I keep struggling with should I let myself make a goal and fail?  If I fail, will that affect my how satisfied I am with my job? The more unhappy I am with my personal choices in life, the more unhappy I am at work.

I know it's me and not them.  I know that I am the issue.  I am the one that struggles with being friendly, I am the one that has reverted into an introverted social shell that makes me less and less likely to "like" people.  I am somewhat depressed.  Not clinical, suicidal but just down on myself and I feel stuck - again.

The thing is, I am 43, I have felt stuck a lot in life.  The hard part is I haven't done much to change that in my 43 years of life.  Most of the time life circumstances change it for me.

So here I am.  I'm overweight and I have zero activity in my life.  I don't choose to eat healthy and it is all my fault.  I have time to be active now, but I don't take it, I could spend the energy on eating healthy, but I choose not to, I'm lazy and I'm scared, and I've let myself hide behind insecurities for a long time now, so long that it is harder and harder to turn the corner on this one.

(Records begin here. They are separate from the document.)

(* ===== verification/Fpe.v ===== *)
(** * FF1 format-preserving encryption

    [src/server/internal/fpe/ff1.go]: the ten-round Feistel network of NIST SP
    800-38G over numeral strings, with its pseudorandom function (a CBC-MAC of
    the tweak, the round number and one half), the expansion of the MAC to the
    size of the other half, and the two numeral codecs.  Numerals are Go's
    [uint16], kept as [Z]; big.Int is [Z].  The block cipher is the value the
    struct holds: any function from 16 bytes to 16 bytes, instantiated by [Aes]
    in the vectors at the end. *)

From Stdlib Require Import ZArith Bool String Strings.Byte List Lia.
From S2P Require Import Prelude Gf256 Aes.
Import ListNotations.
Local Open Scope Z_scope.
Local Open Scope go_scope.

(** [Panic] is an index or slice expression out of range. *)
Inductive fpeError :=
| ErrRadix | ErrKey | ErrTooShort | ErrTooLong | ErrBelowMinimum | ErrNumeral | Panic.

Definition MinRadix : Z := 2.
Definition MaxRadix : Z := Z.shiftl 1 16.
Definition feistelRounds : nat := 10.
Definition minDomain : Z := 1000000.

Record FF1 := { block : list byte -> list byte; radix : Z }.

Definition NewFF1 (key : list byte) (radix : Z) : result fpeError FF1 :=
  fail ErrRadix when (radix <? MinRadix) || (MaxRadix <? radix) ;;
  match NewCipher key with
  | None => Err ErrKey
  | Some b => Ok {| block := b; radix := radix |}
  end.

(** MinLen multiplies the domain until it reaches [minDomain].  A radix of 2
    needs 18 multiplications, any larger one fewer: 20 turns are enough. *)
Fixpoint MinLen_loop (fuel : nat) (n dom step : Z) : option Z :=
  match fuel with
  | O => None
  | S fuel => if dom <? minDomain then MinLen_loop fuel (n + 1) (dom * step) step else Some n
  end.

Definition MinLen (radix : Z) : option Z := MinLen_loop 20 2 (radix ^ 2) radix.

Definition validateLen (f : FF1) (n : Z) : result fpeError unit :=
  fail ErrTooShort when n <? 2 ;;
  fail ErrTooLong when u64 (2 ^ 32 - 1) <? u64 n ;;
  match MinLen (radix f) with
  | None => Err Panic
  | Some minLen => fail ErrBelowMinimum when n <? minLen ;; Ok tt
  end.
(* ===== verification/GoStrings.v ===== *)
(** * Go strings

    A Go string is a sequence of bytes.  This file holds what the program uses of
    the language's and the standard library's treatment of strings: ranging over
    the runes of a string and converting between strings and rune slices (with
    U+FFFD for each byte that is not part of valid UTF-8), [strings.TrimSpace],
    [strings.Cut], [strings.HasPrefix], [strings.Join], [strings.EqualFold],
    [strings.ToLower], [strings.Split], and the printing and parsing of decimal integers. *)

From Stdlib Require Import ZArith Bool String Strings.Byte List Lia.
From Stdlib Require DecimalPos DecimalZ DecimalString.
From S2P Require Import Prelude.
Import ListNotations.
Local Open Scope Z_scope.

(** ** UTF-8 *)

Definition RuneError : Z := 65533.
Definition MaxRune : Z := 1114111.

Definition valid_rune (r : Z) : bool :=
  ((0 <=? r) && (r <? 55296)) || ((57344 <=? r) && (r <=? MaxRune)).

Definition cont (b : byte) : bool := (128 <=? byte_val b) && (byte_val b <=? 191).
Definition cbits (b : byte) : Z := byte_val b - 128.

(** The accepted range of the second byte, given the first (RFC 3629). *)
Definition second_ok (b0 b1 : byte) : bool :=
  let z0 := byte_val b0 in
  let lo := if z0 =? 224 then 160 else if z0 =? 240 then 144 else 128 in
  let hi := if z0 =? 237 then 159 else if z0 =? 244 then 143 else 191 in
  (lo <=? byte_val b1) && (byte_val b1 <=? hi).

(** [utf8.DecodeRune] on a non-empty string: the rune and the bytes it leaves. *)
Definition DecodeRune (b0 : byte) (rest : list byte) : Z * list byte :=
  let z0 := byte_val b0 in
  if z0 <? 128 then (z0, rest)
  else if (194 <=? z0) && (z0 <=? 223) then
    match rest with
    | b1 :: rest' => if cont b1 then ((z0 - 192) * 64 + cbits b1, rest') else (RuneError, rest)
    | [] => (RuneError, rest)
    end
  else if (224 <=? z0) && (z0 <=? 239) then
    match rest with
    | b1 :: b2 :: rest' =>
        if second_ok b0 b1 && cont b2
        then ((z0 - 224) * 4096 + cbits b1 * 64 + cbits b2, rest') else (RuneError, rest)
    | _ => (RuneError, rest)
    end
  else if (240 <=? z0) && (z0 <=? 244) then
    match rest with
    | b1 :: b2 :: b3 :: rest' =>
        if second_ok b0 b1 && cont b2 && cont b3
        then ((z0 - 240) * 262144 + cbits b1 * 4096 + cbits b2 * 64 + cbits b3, rest') else (RuneError, rest)
    | _ => (RuneError, rest)
    end
  else (RuneError, rest).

But tonight, after weeks of trying to decide what should I do.  I think I have my first break through. I've been considering joining a gym, but I don't want to waste the money.  I have little to no faith in myself and I finally have let myself accept that it's not "to gym or not to gym" it is "to goal or not to goal".  If I don't set a goal, I won't achieve it and the gym may be a means to achieving a goal, but it is not a goal.  But to set a goal and to not achieve it means failure and I have such a long list of personal failures that I'm overwhelmed with insecurity.  How do you stop being as insecure?  You bank some wins.  I haven't banked any emotional wins in a while. I also haven't tried in a long time.

So, the first step to achieving a goal is to make it and for me it's not a goal if I haven't written it out on paper.  If it isn't in writing it is just a thought that I can choose to ignore or not, if it is in writing and has been shared it becomes  real.  Real can be tough.

So with this - I set out to make a real goal.  Chad and I did this a little over 2 years ago with our finances and it is working, slowly but it is working.  So here is my goal:

I want to lose 100 lbs over the next year.  Saying that out loud scares me and overwhelms me and brings my shame to the raw surface, but anyone looking at me knows that I need to lose the weight, so here's to making the first step to not giving up or giving in .....

Being fat, lazy and scared are not options any more.  Today - I am choosing to set a goal and tomorrow I'm going to start achieving it by starting my first gym membership.

2 comments:

T said...

Update...I started the gym yesterday and I worked out. I am there tonight waiting for my first class. Still scared a bit. Have no clue what I am doing but you can't reach a goal with out trying. So here I am.

shakedust said...

Good for you! It's great to set goals to have something to stick to. Please don't get discouraged if you make progress, but it isn't to the level you want.

It's extremely difficult to carve out time to improve yourself in one way or another. I've been noticing that I have been steadily gaining weight over the last couple of years. I honestly have no clue how to carve out the time necessary to do something about that because I have so many responsibilities that pull on my schedule at this stage of my life. There are other things I see falling by the wayside as well that really need to be priorities. Without a concrete decision and goals nothing is going to happen, though.